***** Record set

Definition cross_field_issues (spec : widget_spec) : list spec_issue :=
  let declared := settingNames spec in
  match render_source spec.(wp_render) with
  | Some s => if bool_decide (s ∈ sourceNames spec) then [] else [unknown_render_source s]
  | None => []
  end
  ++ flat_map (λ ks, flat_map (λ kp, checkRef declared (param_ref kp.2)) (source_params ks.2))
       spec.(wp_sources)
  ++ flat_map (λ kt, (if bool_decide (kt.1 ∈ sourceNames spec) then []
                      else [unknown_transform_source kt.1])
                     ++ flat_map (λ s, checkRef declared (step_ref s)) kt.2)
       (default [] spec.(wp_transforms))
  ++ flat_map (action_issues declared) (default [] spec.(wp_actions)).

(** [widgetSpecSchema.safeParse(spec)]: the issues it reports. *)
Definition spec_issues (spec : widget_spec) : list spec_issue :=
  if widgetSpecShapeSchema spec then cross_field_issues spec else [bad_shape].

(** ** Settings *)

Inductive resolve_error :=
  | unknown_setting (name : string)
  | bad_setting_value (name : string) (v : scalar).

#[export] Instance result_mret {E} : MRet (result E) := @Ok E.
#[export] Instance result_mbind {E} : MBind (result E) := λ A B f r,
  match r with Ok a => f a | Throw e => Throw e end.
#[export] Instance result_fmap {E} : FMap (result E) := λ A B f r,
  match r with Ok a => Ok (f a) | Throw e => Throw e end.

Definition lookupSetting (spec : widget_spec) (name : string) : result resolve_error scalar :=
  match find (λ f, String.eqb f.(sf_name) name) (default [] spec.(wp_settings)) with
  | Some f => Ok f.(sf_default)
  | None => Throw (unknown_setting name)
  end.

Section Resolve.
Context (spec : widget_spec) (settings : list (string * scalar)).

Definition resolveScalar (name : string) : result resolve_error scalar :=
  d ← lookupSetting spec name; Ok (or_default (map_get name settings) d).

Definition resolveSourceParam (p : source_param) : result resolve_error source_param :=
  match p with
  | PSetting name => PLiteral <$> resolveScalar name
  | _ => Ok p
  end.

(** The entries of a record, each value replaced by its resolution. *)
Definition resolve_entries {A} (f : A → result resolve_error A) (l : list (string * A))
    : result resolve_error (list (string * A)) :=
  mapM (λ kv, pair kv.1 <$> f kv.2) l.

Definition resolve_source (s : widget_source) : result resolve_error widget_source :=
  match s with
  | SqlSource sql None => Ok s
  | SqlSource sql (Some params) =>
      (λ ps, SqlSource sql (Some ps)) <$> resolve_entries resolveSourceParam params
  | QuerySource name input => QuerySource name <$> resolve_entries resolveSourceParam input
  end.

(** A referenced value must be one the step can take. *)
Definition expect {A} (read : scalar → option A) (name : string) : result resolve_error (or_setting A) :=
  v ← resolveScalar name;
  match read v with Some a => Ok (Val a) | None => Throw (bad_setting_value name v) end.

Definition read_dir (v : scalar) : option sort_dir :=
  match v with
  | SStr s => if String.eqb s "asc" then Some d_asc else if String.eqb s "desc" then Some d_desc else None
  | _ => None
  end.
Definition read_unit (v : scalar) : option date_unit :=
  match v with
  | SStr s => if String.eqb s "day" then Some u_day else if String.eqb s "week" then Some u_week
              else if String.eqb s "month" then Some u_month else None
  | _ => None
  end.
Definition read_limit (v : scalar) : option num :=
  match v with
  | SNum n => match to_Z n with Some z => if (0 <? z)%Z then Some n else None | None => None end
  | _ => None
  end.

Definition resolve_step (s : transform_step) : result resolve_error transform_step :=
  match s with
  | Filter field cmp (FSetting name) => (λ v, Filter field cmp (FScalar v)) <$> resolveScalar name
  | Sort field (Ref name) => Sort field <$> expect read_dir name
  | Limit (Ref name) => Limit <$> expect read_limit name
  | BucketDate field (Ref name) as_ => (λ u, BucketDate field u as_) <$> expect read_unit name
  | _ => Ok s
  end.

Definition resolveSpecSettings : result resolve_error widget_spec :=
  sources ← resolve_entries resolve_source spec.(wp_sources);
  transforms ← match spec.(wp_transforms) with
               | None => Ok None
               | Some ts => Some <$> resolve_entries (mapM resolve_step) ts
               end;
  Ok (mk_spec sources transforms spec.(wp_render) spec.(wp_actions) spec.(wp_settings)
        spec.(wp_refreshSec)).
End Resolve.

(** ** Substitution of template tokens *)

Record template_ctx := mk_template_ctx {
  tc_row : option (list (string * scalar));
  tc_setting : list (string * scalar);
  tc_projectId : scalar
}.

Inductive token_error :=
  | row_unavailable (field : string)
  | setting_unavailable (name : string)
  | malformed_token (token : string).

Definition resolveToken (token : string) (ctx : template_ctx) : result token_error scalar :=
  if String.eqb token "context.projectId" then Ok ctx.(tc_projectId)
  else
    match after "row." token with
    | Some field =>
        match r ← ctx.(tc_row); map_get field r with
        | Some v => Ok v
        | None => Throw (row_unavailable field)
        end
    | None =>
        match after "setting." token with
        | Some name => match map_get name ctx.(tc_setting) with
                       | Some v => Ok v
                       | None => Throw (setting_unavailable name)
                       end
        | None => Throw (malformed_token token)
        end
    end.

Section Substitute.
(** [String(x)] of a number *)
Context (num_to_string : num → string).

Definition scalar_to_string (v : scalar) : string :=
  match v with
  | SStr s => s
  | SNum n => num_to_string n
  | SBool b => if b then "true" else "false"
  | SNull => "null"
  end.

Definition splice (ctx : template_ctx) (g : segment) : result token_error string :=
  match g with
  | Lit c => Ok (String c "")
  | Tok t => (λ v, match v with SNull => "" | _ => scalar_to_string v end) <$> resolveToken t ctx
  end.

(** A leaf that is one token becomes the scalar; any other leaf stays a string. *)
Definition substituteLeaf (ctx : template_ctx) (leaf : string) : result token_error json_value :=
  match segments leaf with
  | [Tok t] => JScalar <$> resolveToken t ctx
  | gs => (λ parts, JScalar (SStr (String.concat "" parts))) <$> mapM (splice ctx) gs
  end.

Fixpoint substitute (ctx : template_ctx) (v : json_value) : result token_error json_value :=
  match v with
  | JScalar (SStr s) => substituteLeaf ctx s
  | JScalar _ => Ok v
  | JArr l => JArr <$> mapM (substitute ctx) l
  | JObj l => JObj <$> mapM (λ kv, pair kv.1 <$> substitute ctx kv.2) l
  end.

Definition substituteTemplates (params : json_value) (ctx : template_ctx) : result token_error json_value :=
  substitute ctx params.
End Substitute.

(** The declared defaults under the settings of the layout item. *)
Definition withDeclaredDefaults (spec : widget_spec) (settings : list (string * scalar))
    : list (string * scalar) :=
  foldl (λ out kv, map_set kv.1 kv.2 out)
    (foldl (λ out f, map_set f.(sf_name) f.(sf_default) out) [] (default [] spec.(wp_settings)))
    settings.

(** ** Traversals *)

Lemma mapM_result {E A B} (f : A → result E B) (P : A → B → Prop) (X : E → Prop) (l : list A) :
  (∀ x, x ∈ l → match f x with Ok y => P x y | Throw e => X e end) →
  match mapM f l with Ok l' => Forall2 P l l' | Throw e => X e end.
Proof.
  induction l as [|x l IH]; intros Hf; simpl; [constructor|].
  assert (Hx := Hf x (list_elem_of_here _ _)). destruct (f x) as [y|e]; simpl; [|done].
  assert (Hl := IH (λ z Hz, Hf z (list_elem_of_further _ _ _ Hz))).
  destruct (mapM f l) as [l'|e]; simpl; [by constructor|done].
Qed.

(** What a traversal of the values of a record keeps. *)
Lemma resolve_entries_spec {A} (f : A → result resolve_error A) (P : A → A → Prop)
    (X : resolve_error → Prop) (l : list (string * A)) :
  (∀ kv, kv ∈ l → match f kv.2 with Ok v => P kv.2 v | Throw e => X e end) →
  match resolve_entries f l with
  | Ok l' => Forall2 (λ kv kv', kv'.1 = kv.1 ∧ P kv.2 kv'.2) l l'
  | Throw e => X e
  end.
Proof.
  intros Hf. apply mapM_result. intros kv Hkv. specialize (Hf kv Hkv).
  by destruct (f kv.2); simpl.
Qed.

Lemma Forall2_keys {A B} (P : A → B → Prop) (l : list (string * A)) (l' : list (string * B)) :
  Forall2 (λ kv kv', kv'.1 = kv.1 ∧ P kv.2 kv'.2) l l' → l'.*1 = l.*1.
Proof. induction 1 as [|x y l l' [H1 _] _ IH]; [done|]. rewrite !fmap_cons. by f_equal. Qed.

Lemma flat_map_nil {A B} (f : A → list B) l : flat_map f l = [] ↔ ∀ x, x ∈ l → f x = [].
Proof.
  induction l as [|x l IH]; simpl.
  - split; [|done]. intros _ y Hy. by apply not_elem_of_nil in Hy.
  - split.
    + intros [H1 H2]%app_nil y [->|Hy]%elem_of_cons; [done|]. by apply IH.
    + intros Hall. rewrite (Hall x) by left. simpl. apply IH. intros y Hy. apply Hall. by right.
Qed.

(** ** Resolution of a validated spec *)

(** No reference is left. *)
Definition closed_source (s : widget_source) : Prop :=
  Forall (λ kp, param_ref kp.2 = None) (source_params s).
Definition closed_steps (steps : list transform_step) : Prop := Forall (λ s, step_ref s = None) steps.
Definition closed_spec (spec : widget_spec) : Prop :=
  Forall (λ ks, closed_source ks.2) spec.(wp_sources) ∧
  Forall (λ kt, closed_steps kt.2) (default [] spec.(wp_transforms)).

**********

* Goal of the exercise *
Using the entries above, find all lines with "Section". Copy them.

* Task solution *
Section Resolve.
Section Substitute.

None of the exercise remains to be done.